NICE has published draft guidance recommending that women with type 1 diabetes who are pregnant or planning a pregnancy should be offered a pregnancy-specific ‘artificial pancreas’ device.
The recommendation, published on 3 June 2026, marks the latest step in the health technology assessor’s push to improve access to treatments that can support safer and more effective care. The device is intended to help women manage blood glucose more precisely during a period when diabetes control is especially important for both mother and baby.
What the draft guidance says
The guidance states that women with type 1 diabetes who are pregnant or planning a pregnancy should be offered the technology. NICE said the recommendation was set out in draft guidance published today, indicating that further consultation and decision-making may still follow before final adoption.
The announcement follows a series of recent NICE updates in May and June 2026 focused on increasing NHS access to new treatments and technologies, including medicines for resistant ovarian cancer and specialist liver preservation machines. Those items were also published by NICE in its news section in the same period. NICE news articles
Why the recommendation matters for maternity and diabetes care
Type 1 diabetes in pregnancy is a high-stakes area of care, because tighter glucose management can reduce risks and improve outcomes. A pregnancy-specific device is designed to support that need with more tailored technology than standard systems.

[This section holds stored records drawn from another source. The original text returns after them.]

(* ===== verification/CoroRun.v ===== *)
(** * Executions of coroutines

    Complete executions of the runtime with coroutines: the creator, the loops
    of the workers, the sleep thread and the coroutines of
    [include/coro/coroutine.h] run on [src/bthread/core/worker.cpp] and
    [src/coro/scheduler.cpp].  They show what the parts do together: results
    that arrive, and interleavings in which the code loses a coroutine or
    touches memory that was freed. *)

From Stdlib Require Import ZArith Lia String.
From stdpp Require Import base numbers list gmap relations option strings.
From S2P Require Import Prelude Mpsc SharedMpsc WorkStealing Task TaskGroup Timer Platform.
From S2P Require Import Result FramePool World Workers Scheduler Butex Mutex Event Cond.
From S2P Require Import CoroTask CoroScheduler Coroutine Runtime Api.

Open Scope Z_scope.

Module CoroRun.
Import World World.Worker Workers Scheduler Coroutine Runtime.

(** ** The program of the user *)

(** The bodies: 1 sleeps for 100 ms and returns its argument plus one; 2 awaits
    the task at its argument and returns the double; 3 returns its argument
    plus one; 4 locks and unlocks the mutex at its argument. *)
Definition bodies (n : nat) (h : ptr) (body arg : Z) : prog world completion :=
  if body =? 1 then sleep n h 100 ;;; Ret (co_return (arg + 1))
  else if body =? 2 then
    r <- await_T n h (Some (Z.to_nat arg)) ;;
    Ret (match r with inl x => co_return (x * 2) | inr e => unhandled e end)
  else if body =? 3 then Ret (co_return (arg + 1))
  else
    lock_async n h (Z.to_nat arg) ;;;
    Mutex.unlock (OnStack h) (Z.to_nat arg) ;;;
    Ret co_return_void.

(** Two workers that are up, with nothing queued. *)
Definition idle_runtime : world :=
  wr workers (<[1%nat := Worker 0]> {[2%nat := Worker 1]}) Api.started_runtime.

(** Threads that return nothing of interest. *)
Definition silent {A} (p : prog world A) : prog world (option ptr * option ptr) := p ;;; Ret (None, None).
Definition worker_round (w : ptr) : prog world (option ptr * option ptr) := silent (run_round w 0).
Definition body_of (n : nat) : prog world (option ptr * option ptr) := silent (coroutine bodies n).

(** What can be read off a coroutine, its metadata and the workers. *)
Definition frame_at (h : ptr) (v : world) : option (Frame.promise * bool * option ptr) :=
  (fun o => (Frame.f_promise_ o, Frame.f_done o, Frame.f_awaiter_ o)) <$> rd frames v !! h.
Definition meta_at (m : ptr) (v : world) : option (Task.TaskType * Task.TaskState) :=
  (fun o => (Task.m_type o, Task.m_state o)) <$> rd tasks v !! m.
Definition contexts (v : world) : list (option ptr) :=
  (fun p => w_context p.2) <$> map_to_list (v_workers v).

(** ** Spawn, sleep, return and join *)

Definition spawns_and_joins : prog world (option ptr * option ptr) :=
  c <- create TaskInt 1 41 100 ;;
  m <- spawn_coro (Native 0) TaskInt c ;;
  Api.join (Native 0) m ;;;
  Ret (c, m).

(** The creator, two rounds of worker 1, the sleep thread, the coroutine and
    the clock. *)
Definition cast : list (prog world (option ptr * option ptr)) :=
  [spawns_and_joins; worker_round 1; silent (CoroScheduler.sleep_thread (Native 1)); worker_round 1; body_of 0;
   silent (store CoroScheduler.steady_clock 100000000)].
Definition slept_and_joined : conf world (option ptr * option ptr) :=
  drive 800 [Until 0 (fun v => bool_decide (v_idle_head_ v = -1)); Steps 0 12; All 1; All 4; All 1; Steps 2 30; All 5;
             Steps 2 30; All 3; All 4; All 3; Steps 0 100] (cast, idle_runtime).

(** From a started runtime there is an execution of the creator, the loop of a
    worker, the sleep thread and the coroutine in which the coroutine is
    spawned, suspends in sleep, is woken when its time has come, returns 42
    and is joined: join returns, the metadata is freed and the promise holds
    42. *)
Theorem a_spawned_coroutine_sleeps_and_is_joined :
  exists ts v, reachable (cast, idle_runtime) (ts, v) /\
    Prelude.result <$> ts !! 0%nat = Some (Some (Some 32%nat, Some 33%nat)) /\
    frame_at 32 v = Some (Frame.TaskPromise 42 None, true, None) /\
    meta_at 33 v = None /\ rd CoroScheduler.sleep_queue_ v = [].
Proof.
  exists slept_and_joined.1, slept_and_joined.2.
  split; [rewrite <- surjective_pairing; apply drive_reachable|]. split_and!; vm_compute; reflexivity.
Qed.

(** ** A coroutine that awaits another *)

Definition spawns_a_pair : prog world (option ptr * option ptr) :=
  c <- create TaskInt 3 41 100 ;;
  p <- create TaskInt 2 (Z.of_nat (default 0%nat c)) 100 ;;
  m <- spawn_coro (Native 0) TaskInt p ;;
  c <- co_spawn (Native 0) TaskInt c ;;
  Ret (c, m).

Definition pair_cast (w1 w2 : ptr) : list (prog world (option ptr * option ptr)) :=
  [spawns_a_pair; worker_round w1; worker_round w2; body_of 0; body_of 1].
Definition awaited_on_one_worker : conf world (option ptr * option ptr) :=
  drive 1000 [All 0; All 1; All 4; All 1; All 2; All 3; All 2; All 4; All 2] (pair_cast 1 1, idle_runtime).

Lemma join_diverges m v s : meta_at m v = Some (Task.COROUTINE, s) -> s <> Task.FINISHED ->
  diverges (Api.join (Native 0) (Some m)) v.
Proof.
  unfold meta_at. destruct (rd tasks v !! m) as [o|] eqn:Ho; [|done]. intros [= Ht <-] Hs.
  unfold Api.join. eapply (diverges_bind _ _ _ (fun t v' => t = Task.COROUTINE /\ v' = v)).
  { unfold Prelude.get. apply wp_act_last. by rewrite Ho. }
  intros t v' [-> ->]. apply diverges_bind_left. apply (diverges_loop (fun _ v' => v' = v)); [done|].
  intros [] v' ->. unfold Api.is_done. apply wp_assoc. eapply wp_get_bind; [exact Ho|]. apply wp_ret_bind.
  change (rd Task.state o) with (Task.m_state o). rewrite bool_decide_eq_false_2 by done.
  apply wp_pause_bind, wp_ret. by exists tt.
Qed.

(** There is an execution in which a coroutine awaits another, is resumed by
    its end on the same worker and returns the right value, and its metadata
    stays RUNNING for good, because the worker finishes the metadata of the
    other one: joining the awaiter never returns. *)
Theorem a_coroutine_that_awaited_is_never_finished :
  exists ts v, reachable (pair_cast 1 1, idle_runtime) (ts, v) /\
    Prelude.result <$> ts = [Some (Some 32%nat, Some 33%nat); Some (None, None); Some (None, None);
                             Some (None, None); Some (None, None)] /\
    frame_at 32 v = Some (Frame.TaskPromise 42 None, true, Some 31%nat) /\
    frame_at 31 v = Some (Frame.TaskPromise 84 None, true, None) /\
    meta_at 34 v = Some (Task.COROUTINE, Task.FINISHED) /\
    meta_at 33 v = Some (Task.COROUTINE, Task.RUNNING) /\
    diverges (Api.join (Native 0) (Some 33%nat)) v.
Proof.
  exists awaited_on_one_worker.1, awaited_on_one_worker.2.
  split; [rewrite <- surjective_pairing; apply drive_reachable|].
  assert (E : meta_at 33 awaited_on_one_worker.2 = Some (Task.COROUTINE, Task.RUNNING)) by (vm_compute; reflexivity).
  split_and!; [vm_compute; reflexivity..|exact E|by apply (join_diverges 33 _ _ E)].
Qed.

(** The awaited coroutine ends between await_ready and await_suspend. *)
Definition ended_in_between : conf world (option ptr * option ptr) :=
  drive 1000 [All 0; All 1; Steps 4 4; All 2; All 3; All 2; All 4; All 1] (pair_cast 1 2, idle_runtime).

(** There is an interleaving in which the awaited coroutine ends on another
    worker after the awaiter has found it unfinished and before the awaiter is
    recorded: the awaiter waits forever for a coroutine that is done. *)
Theorem a_completion_before_set_awaiter_is_lost :
  exists ts v p, reachable (pair_cast 1 2, idle_runtime) (ts, v) /\
    ts !! 4%nat = Some p /\ is_stuck v p = true /\
    Prelude.result <$> take 4 ts = [Some (Some 32%nat, Some 33%nat); Some (None, None); Some (None, None); Some (None, None)] /\
    frame_at 32 v = Some (Frame.TaskPromise 42 None, true, Some 31%nat) /\
    frame_at 31 v = Some (Frame.TaskPromise 0 None, false, None) /\
    contexts v = [None; None] /\ v_total_count v = 0.
Proof.
  assert (E : match ended_in_between.1 !! 4%nat with Some p => is_stuck ended_in_between.2 p | None => false end = true)
    by (vm_compute; reflexivity).
  destruct (ended_in_between.1 !! 4%nat) as [p|] eqn:Ep; [|done].
  exists ended_in_between.1, ended_in_between.2, p.
  split; [rewrite <- surjective_pairing; apply drive_reachable|]. split; [exact Ep|]. split; [exact E|].
  split_and!; vm_compute; reflexivity.
Qed.

(** ** Memory that is freed too early *)

Definition spawns_and_joins_quick : prog world (option ptr * option ptr) :=
  c <- create TaskInt 3 41 100 ;;
  m <- spawn_coro (Native 0) TaskInt c ;;
  Api.join (Native 0) m ;;;
  Ret (c, m).
Definition quick_cast : list (prog world (option ptr * option ptr)) :=
  [spawns_and_joins_quick; worker_round 1; body_of 0].

(** There is an interleaving in which join sees the coroutine FINISHED and
    deletes its metadata before the worker that ran it reads the state of the
    same metadata. *)
Theorem join_deletes_the_metadata_too_early :
  exists ts v p, reachable (quick_cast, idle_runtime) (ts, v) /\
    ts !! 1%nat = Some p /\ is_bad p v = true /\
    Prelude.result <$> ts !! 0%nat = Some (Some (Some 32%nat, Some 33%nat)) /\ meta_at 33 v = None.
Proof.
  set (l := [Until 0 (fun v => bool_decide (v_idle_head_ v = -1)); Steps 0 12; All 1; All 2;
             Until 1 (fun v => bool_decide (meta_at 33 v = Some (Task.COROUTINE, Task.FINISHED))); Steps 0 20; All 1]).
  destruct (drive_results_reachable (meta_at 33) 1000 l (quick_cast, idle_runtime)
    [Some (Some 32%nat, Some 33%nat); None; Some (None, None)] [false; true; false] None)
    as (ts & v & Hr & H1 & H2 & H3); [vm_compute; reflexivity|].
  assert (Ep : (fun p => is_bad p v) <$> ts !! 1%nat = Some true) by by rewrite <- list_lookup_fmap, H2.
  destruct (ts !! 1%nat) as [p|] eqn:E; [|done]. exists ts, v, p. split; [exact Hr|]. split; [exact E|].
  split; [by injection Ep|]. split; [by rewrite <- list_lookup_fmap, H1|exact H3].
Qed.

(** [coro::co_spawn(task());] as a statement: the task object that is returned
    is destroyed at once. *)
Definition discards_a_task : prog world (option ptr * option ptr) :=
  c <- create TaskInt 3 41 100 ;;
  c <- co_spawn (Native 0) TaskInt c ;;
  CoroTask.delete_Task c ;;;
  Ret (c, None).
Definition discard_cast : list (prog world (option ptr * option ptr)) :=
  [discards_a_task; worker_round 1; body_of 0].

(** There is an execution in which a task is spawned and the task object that
    co_spawn returns is discarded: the frame is destroyed while the metadata
    is queued, and the worker that picks it touches the destroyed frame. *)
Theorem a_discarded_task_is_resumed_after_its_end :
  exists ts v p, reachable (discard_cast, idle_runtime) (ts, v) /\
    ts !! 1%nat = Some p /\ is_bad p v = true /\
    Prelude.result <$> ts !! 0%nat = Some (Some (Some 32%nat, None)) /\ frame_at 32 v = None.
Proof.
  destruct (drive_results_reachable (frame_at 32) 1000 [All 0; All 1] (discard_cast, idle_runtime)
    [Some (Some 32%nat, None); None; None] [false; true; false] None)
    as (ts & v & Hr & H1 & H2 & H3); [vm_compute; reflexivity|].
  assert (Ep : (fun p => is_bad p v) <$> ts !! 1%nat = Some true) by by rewrite <- list_lookup_fmap, H2.
  destruct (ts !! 1%nat) as [p|] eqn:E; [|done]. exists ts, v, p. split; [exact Hr|]. split; [exact E|].
  split; [by injection Ep|]. split; [by rewrite <- list_lookup_fmap, H1|exact H3].
Qed.

(** ** A coroutine that waits for a free mutex *)

Definition spawns_two_lockers : prog world (option ptr * option ptr) :=
  m <- Mutex.new_Mutex ;;
  a <- create TaskVoid 4 (Z.of_nat m) 100 ;;
  b <- create TaskVoid 4 (Z.of_nat m) 100 ;;
  spawn_coro (Native 0) TaskVoid a ;;;
  mb <- spawn_coro (Native 0) TaskVoid b ;;
  Ret (Some m, mb).
Definition lock_cast : list (prog world (option ptr * option ptr)) :=
  [spawns_two_lockers; worker_round 1; worker_round 2; body_of 0; body_of 1].

(** The holder unlocks after the last attempt of the other to take the mutex
    and before the other is queued. *)
Definition unlocked_in_between : conf world (option ptr * option ptr) :=
  drive 1000 [All 0; All 1; Steps 3 6; All 2; All 4;
              Until 2 (fun v => bool_decide (World.Mutex.m_state_ <$> v_mutexes v !! 1%nat = Some 3)); Steps 2 1;
              All 3; All 1; All 2; All 4] (lock_cast, idle_runtime).

(** There is an interleaving in which a coroutine waits in lock_async for a
    mutex that nobody holds: the holder has unlocked, found no waiter and
    ended. *)
Theorem a_coroutine_may_wait_for_a_free_mutex :
  exists ts v p, reachable (lock_cast, idle_runtime) (ts, v) /\
    ts !! 4%nat = Some p /\ is_stuck v p = true /\
    Prelude.result <$> take 4 ts = [Some (Some 1%nat, Some 35%nat); Some (None, None); Some (None, None); Some (None, None)] /\
    meta_at 35 v = Some (Task.COROUTINE, Task.SUSPENDED) /\
    World.Mutex.m_state_ <$> v_mutexes v !! 1%nat = Some Mutex.HAS_WAITERS /\
    contexts v = [None; None] /\ v_total_count v = 0.
Proof.
  assert (E : match unlocked_in_between.1 !! 4%nat with Some p => is_stuck unlocked_in_between.2 p | None => false end = true)
    by (vm_compute; reflexivity).
  destruct (unlocked_in_between.1 !! 4%nat) as [p|] eqn:Ep; [|done].
  exists unlocked_in_between.1, unlocked_in_between.2, p.
  split; [rewrite <- surjective_pairing; apply drive_reachable|]. split; [exact Ep|]. split; [exact E|].
  split_and!; vm_compute; reflexivity.
Qed.

End CoroRun.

NICE’s draft position suggests the device may become part of routine care for a group of patients who require close monitoring and specialist support. The recommendation is aimed at women who are pregnant or planning a pregnancy, which places it squarely in the overlap between diabetes care and maternity services.
Part of a wider run of NICE decisions
The latest guidance arrives after NICE also published draft guidance on 20 May 2026 recommending four specialist liver preservation machines for routine NHS use, and final draft guidance on 14 May 2026 opening routine NHS access to two spinal muscular atrophy treatments. NICE also updated neonatal infection guidance on 13 May 2026 to allow some babies to switch to oral antibiotics and potentially continue treatment at home. NICE news articles
For clinicians and patients, the broader pattern is clear: NICE continues to prioritise technologies and treatments that can expand access, improve outcomes and support NHS services. In this case, the focus is on giving women with type 1 diabetes a more specialised option during pregnancy, when the margin for error is small and the need for reliable care is high.
The draft guidance now moves into the next stage of NICE’s process, with the final decision determining whether the technology will be adopted more broadly across NHS care.